* Work to complete
Output, please, exactly those lines of the listing that come before the line with "last_group (dotted o1", along with that line itself.

--- START ---

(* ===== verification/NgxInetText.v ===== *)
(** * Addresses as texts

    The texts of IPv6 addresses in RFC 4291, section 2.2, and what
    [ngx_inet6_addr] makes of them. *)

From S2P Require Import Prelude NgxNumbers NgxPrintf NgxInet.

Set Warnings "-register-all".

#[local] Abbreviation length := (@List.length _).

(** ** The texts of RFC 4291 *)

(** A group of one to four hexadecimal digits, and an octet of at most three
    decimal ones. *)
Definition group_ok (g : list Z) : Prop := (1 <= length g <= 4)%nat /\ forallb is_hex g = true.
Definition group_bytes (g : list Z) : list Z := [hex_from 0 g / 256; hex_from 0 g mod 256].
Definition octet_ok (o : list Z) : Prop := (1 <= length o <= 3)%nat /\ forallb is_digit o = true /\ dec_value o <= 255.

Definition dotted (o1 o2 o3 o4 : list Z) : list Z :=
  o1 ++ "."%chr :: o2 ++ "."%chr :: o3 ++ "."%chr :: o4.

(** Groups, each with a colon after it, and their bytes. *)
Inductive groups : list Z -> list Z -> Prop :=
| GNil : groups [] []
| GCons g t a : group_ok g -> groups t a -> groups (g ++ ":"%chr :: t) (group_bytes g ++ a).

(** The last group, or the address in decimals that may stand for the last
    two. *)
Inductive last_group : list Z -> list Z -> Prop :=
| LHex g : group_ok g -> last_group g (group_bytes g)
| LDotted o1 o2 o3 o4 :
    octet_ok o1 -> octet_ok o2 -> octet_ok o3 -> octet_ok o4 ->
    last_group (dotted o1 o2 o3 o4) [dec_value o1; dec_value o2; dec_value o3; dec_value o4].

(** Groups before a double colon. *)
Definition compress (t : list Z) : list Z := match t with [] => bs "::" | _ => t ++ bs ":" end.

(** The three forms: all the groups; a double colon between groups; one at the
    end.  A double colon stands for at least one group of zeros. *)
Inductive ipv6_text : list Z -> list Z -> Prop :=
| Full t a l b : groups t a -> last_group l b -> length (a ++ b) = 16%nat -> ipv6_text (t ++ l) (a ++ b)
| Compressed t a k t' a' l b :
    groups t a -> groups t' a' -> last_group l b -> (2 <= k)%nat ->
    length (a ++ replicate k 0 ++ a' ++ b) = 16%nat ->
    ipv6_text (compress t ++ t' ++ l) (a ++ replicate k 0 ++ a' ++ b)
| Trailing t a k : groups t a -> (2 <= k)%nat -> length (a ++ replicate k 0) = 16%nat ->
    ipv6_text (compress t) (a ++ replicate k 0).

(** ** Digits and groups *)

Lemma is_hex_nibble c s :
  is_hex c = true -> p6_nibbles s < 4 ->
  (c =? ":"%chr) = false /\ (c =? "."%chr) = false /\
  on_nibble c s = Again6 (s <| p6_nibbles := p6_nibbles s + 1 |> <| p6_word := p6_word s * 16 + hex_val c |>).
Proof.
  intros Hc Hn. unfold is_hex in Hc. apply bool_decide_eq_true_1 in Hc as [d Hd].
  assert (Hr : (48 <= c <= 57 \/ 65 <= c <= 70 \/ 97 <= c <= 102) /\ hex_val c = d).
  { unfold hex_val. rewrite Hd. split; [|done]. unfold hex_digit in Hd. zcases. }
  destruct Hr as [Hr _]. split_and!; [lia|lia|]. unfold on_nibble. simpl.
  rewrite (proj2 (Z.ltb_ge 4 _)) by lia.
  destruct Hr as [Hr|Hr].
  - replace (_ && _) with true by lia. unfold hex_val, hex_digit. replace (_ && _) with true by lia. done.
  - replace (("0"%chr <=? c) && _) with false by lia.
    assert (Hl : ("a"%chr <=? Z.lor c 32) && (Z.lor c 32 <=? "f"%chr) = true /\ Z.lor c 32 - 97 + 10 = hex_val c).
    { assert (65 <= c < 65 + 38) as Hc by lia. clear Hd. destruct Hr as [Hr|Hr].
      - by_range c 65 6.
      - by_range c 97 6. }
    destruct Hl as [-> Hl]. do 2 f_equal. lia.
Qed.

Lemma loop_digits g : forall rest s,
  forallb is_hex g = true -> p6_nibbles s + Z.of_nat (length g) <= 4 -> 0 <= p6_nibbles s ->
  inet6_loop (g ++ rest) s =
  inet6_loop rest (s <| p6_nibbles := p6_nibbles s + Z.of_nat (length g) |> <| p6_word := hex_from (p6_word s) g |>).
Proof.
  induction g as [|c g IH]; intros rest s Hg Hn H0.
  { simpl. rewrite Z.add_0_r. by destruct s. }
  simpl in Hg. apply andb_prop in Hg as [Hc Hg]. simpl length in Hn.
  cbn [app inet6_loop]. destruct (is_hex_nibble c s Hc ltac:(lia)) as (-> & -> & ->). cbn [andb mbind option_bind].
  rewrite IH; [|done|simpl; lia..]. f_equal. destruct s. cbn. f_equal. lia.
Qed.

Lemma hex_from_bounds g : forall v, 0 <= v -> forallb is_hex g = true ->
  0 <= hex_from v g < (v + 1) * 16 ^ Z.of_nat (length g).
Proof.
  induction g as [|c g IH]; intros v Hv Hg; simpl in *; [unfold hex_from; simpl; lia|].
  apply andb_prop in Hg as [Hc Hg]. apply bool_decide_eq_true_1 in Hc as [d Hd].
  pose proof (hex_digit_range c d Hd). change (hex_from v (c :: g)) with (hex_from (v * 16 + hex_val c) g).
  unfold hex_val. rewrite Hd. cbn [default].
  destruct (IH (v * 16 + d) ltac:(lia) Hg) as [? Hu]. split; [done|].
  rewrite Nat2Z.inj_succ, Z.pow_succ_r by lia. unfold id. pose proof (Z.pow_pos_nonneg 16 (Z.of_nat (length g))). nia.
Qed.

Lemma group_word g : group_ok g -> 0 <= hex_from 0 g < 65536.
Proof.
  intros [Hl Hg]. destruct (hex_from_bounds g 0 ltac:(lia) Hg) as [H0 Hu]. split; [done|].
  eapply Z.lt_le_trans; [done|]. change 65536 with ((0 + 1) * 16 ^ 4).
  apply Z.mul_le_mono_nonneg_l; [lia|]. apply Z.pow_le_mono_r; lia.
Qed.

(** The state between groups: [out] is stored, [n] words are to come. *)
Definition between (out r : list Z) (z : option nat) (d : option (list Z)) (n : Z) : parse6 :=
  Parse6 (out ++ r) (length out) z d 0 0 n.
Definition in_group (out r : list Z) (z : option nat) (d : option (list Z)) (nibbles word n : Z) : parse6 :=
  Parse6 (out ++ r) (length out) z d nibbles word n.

--- END ---

* Task response
(* ===== verification/NgxInetText.v ===== *)
(** * Addresses as texts

    The texts of IPv6 addresses in RFC 4291, section 2.2, and what
    [ngx_inet6_addr] makes of them. *)

From S2P Require Import Prelude NgxNumbers NgxPrintf NgxInet.

Set Warnings "-register-all".

#[local] Abbreviation length := (@List.length _).

(** ** The texts of RFC 4291 *)

(** A group of one to four hexadecimal digits, and an octet of at most three
    decimal ones. *)
Definition group_ok (g : list Z) : Prop := (1 <= length g <= 4)%nat /\ forallb is_hex g = true.
Definition group_bytes (g : list Z) : list Z := [hex_from 0 g / 256; hex_from 0 g mod 256].
Definition octet_ok (o : list Z) : Prop := (1 <= length o <= 3)%nat /\ forallb is_digit o = true /\ dec_value o <= 255.

Definition dotted (o1 o2 o3 o4 : list Z) : list Z :=
  o1 ++ "."%chr :: o2 ++ "."%chr :: o3 ++ "."%chr :: o4.

(** Groups, each with a colon after it, and their bytes. *)
Inductive groups : list Z -> list Z -> Prop :=
| GNil : groups [] []
| GCons g t a : group_ok g -> groups t a -> groups (g ++ ":"%chr :: t) (group_bytes g ++ a).

(** The last group, or the address in decimals that may stand for the last
    two. *)
Inductive last_group : list Z -> list Z -> Prop :=
| LHex g : group_ok g -> last_group g (group_bytes g)
| LDotted o1 o2 o3 o4 :
    octet_ok o1 -> octet_ok o2 -> octet_ok o3 -> octet_ok o4 ->
    last_group (dotted o1 o2 o3 o4) [dec_value o1; dec_value o2; dec_value o3; dec_value o4].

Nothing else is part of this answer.